Problem to work on:
Transcribe the data exactly, stopping after the "Section scan_loop." line.

Stored data
┄┄┄┄┄┄

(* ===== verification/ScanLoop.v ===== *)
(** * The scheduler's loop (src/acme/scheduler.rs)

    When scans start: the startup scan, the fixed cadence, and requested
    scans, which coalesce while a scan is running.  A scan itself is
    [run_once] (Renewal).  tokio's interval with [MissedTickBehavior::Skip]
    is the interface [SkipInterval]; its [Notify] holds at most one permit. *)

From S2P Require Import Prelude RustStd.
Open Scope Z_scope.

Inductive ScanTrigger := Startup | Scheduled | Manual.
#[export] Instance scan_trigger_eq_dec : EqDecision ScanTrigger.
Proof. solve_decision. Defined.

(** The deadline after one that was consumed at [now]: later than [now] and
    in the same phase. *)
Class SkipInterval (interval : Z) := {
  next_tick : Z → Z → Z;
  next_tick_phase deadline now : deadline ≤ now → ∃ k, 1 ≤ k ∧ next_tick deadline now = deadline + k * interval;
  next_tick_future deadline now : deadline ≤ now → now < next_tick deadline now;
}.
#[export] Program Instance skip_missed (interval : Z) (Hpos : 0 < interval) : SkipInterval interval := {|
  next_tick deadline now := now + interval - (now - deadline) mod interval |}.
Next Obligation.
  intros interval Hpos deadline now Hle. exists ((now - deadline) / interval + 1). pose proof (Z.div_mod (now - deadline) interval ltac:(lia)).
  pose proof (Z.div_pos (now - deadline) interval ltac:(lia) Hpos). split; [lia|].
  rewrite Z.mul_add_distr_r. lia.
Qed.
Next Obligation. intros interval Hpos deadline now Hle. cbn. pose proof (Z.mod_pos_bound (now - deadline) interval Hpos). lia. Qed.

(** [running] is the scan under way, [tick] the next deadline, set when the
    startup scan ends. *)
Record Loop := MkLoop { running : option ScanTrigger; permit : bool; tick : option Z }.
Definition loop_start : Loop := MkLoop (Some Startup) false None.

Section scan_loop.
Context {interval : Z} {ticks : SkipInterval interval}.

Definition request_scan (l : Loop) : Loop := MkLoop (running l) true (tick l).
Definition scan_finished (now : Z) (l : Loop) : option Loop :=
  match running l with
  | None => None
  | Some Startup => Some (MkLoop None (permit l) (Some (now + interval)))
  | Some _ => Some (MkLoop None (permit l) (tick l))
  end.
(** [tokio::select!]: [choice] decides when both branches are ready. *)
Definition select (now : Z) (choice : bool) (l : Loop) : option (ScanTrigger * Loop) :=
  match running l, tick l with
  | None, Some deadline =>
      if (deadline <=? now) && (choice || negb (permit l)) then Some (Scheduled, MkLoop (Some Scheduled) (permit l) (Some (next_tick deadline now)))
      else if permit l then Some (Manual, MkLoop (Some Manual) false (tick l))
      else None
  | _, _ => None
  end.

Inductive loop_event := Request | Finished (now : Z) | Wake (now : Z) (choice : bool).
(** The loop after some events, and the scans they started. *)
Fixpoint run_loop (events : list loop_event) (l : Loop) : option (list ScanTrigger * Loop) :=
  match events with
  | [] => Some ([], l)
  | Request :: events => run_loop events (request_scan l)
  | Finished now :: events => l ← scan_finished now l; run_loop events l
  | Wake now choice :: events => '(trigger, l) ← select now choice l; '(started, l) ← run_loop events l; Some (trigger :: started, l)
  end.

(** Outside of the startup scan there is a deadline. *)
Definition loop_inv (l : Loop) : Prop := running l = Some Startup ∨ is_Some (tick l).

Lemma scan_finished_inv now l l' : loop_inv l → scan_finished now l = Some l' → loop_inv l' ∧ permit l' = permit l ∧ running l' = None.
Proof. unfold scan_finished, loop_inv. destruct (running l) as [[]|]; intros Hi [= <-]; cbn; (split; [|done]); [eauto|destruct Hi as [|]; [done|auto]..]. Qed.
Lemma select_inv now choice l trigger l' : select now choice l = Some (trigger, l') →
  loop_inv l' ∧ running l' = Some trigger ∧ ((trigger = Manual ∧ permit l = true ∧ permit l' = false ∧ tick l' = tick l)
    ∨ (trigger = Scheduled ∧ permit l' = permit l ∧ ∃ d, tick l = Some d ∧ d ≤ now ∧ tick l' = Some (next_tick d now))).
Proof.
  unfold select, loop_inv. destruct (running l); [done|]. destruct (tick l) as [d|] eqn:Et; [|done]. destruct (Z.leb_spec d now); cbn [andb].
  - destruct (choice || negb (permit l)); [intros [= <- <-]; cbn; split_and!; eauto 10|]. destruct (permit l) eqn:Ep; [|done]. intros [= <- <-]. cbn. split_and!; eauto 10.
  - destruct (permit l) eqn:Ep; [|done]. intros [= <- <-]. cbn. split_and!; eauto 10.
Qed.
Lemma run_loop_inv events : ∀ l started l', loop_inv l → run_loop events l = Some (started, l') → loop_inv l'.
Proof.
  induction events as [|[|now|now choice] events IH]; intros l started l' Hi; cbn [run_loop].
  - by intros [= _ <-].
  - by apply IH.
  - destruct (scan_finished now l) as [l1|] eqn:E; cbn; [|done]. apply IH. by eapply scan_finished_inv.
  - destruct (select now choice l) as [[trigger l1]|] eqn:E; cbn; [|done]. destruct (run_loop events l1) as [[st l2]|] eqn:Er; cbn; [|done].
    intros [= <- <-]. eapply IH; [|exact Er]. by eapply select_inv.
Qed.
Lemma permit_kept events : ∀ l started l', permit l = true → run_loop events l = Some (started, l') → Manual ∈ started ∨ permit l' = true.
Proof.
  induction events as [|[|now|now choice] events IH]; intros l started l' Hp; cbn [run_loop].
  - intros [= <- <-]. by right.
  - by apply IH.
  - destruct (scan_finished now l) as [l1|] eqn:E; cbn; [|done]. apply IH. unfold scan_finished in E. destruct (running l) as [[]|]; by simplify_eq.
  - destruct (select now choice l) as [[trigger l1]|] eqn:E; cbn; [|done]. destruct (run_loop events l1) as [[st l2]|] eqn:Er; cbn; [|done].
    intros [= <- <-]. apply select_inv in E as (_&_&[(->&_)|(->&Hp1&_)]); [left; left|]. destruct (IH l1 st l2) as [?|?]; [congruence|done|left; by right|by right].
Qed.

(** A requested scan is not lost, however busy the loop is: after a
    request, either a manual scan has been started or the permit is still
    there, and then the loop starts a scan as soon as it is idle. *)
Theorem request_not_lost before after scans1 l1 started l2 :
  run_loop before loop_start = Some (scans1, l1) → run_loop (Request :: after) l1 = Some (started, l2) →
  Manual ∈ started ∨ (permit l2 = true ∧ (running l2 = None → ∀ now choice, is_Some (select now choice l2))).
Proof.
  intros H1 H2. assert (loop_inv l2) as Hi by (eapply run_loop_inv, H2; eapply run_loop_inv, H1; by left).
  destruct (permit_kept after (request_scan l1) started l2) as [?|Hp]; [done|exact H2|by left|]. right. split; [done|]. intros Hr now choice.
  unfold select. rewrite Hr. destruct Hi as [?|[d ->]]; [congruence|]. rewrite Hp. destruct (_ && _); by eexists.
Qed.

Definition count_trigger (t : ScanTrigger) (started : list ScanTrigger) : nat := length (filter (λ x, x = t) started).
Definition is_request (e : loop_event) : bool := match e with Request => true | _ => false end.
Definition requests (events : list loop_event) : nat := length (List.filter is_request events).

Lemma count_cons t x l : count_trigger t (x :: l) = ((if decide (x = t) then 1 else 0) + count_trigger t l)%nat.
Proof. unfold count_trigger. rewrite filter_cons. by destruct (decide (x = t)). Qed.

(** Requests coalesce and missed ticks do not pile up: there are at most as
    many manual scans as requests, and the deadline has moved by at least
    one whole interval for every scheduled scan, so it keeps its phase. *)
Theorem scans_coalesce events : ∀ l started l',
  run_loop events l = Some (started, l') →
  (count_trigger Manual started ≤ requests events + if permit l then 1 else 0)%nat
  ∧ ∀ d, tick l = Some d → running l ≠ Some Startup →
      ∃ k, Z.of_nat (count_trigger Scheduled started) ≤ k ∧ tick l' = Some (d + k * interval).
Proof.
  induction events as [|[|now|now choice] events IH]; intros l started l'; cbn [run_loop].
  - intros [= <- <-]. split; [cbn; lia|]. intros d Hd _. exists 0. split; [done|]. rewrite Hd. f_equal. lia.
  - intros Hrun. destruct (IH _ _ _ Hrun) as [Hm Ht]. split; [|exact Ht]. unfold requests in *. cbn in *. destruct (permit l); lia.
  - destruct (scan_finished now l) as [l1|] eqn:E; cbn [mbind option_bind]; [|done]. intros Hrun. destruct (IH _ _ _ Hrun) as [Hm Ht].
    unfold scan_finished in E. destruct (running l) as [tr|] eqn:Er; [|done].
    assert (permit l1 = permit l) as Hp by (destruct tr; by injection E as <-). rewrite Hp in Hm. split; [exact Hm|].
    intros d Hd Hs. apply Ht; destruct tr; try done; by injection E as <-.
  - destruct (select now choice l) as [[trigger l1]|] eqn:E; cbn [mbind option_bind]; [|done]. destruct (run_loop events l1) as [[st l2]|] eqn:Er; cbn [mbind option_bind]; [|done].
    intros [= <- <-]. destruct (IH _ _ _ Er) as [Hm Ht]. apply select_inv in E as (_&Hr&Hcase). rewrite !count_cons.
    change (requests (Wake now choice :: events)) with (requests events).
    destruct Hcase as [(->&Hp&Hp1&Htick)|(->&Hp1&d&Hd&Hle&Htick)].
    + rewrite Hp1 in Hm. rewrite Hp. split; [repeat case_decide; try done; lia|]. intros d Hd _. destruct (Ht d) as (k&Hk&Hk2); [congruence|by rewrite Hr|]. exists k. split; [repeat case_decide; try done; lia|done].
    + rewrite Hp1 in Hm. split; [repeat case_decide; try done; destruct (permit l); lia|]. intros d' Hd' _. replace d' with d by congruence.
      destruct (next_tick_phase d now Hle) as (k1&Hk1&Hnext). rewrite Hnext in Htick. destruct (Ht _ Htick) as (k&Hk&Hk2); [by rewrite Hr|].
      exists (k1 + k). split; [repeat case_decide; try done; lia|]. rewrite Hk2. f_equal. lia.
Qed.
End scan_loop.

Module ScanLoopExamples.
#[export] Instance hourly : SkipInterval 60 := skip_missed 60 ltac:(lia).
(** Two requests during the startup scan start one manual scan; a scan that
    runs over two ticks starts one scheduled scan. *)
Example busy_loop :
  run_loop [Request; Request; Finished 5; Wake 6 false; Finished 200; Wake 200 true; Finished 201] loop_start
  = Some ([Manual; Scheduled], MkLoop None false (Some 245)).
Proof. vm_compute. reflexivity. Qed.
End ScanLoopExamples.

┄┄┄┄┄┄

Answer space:
(* ===== verification/ScanLoop.v ===== *)
(** * The scheduler's loop (src/acme/scheduler.rs)

    When scans start: the startup scan, the fixed cadence, and requested
    scans, which coalesce while a scan is running.  A scan itself is
    [run_once] (Renewal).  tokio's interval with [MissedTickBehavior::Skip]
    is the interface [SkipInterval]; its [Notify] holds at most one permit. *)

From S2P Require Import Prelude RustStd.
Open Scope Z_scope.

Inductive ScanTrigger := Startup | Scheduled | Manual.
#[export] Instance scan_trigger_eq_dec : EqDecision ScanTrigger.
Proof. solve_decision. Defined.

(** The deadline after one that was consumed at [now]: later than [now] and
    in the same phase. *)
Class SkipInterval (interval : Z) := {
  next_tick : Z → Z → Z;
  next_tick_phase deadline now : deadline ≤ now → ∃ k, 1 ≤ k ∧ next_tick deadline now = deadline + k * interval;
  next_tick_future deadline now : deadline ≤ now → now < next_tick deadline now;
}.
#[export] Program Instance skip_missed (interval : Z) (Hpos : 0 < interval) : SkipInterval interval := {|
  next_tick deadline now := now + interval - (now - deadline) mod interval |}.
Next Obligation.
  intros interval Hpos deadline now Hle. exists ((now - deadline) / interval + 1). pose proof (Z.div_mod (now - deadline) interval ltac:(lia)).
  pose proof (Z.div_pos (now - deadline) interval ltac:(lia) Hpos). split; [lia|].
  rewrite Z.mul_add_distr_r. lia.
Qed.
Next Obligation. intros interval Hpos deadline now Hle. cbn. pose proof (Z.mod_pos_bound (now - deadline) interval Hpos). lia. Qed.

(** [running] is the scan under way, [tick] the next deadline, set when the
    startup scan ends. *)
Record Loop := MkLoop { running : option ScanTrigger; permit : bool; tick : option Z }.
Definition loop_start : Loop := MkLoop (Some Startup) false None.

Section scan_loop.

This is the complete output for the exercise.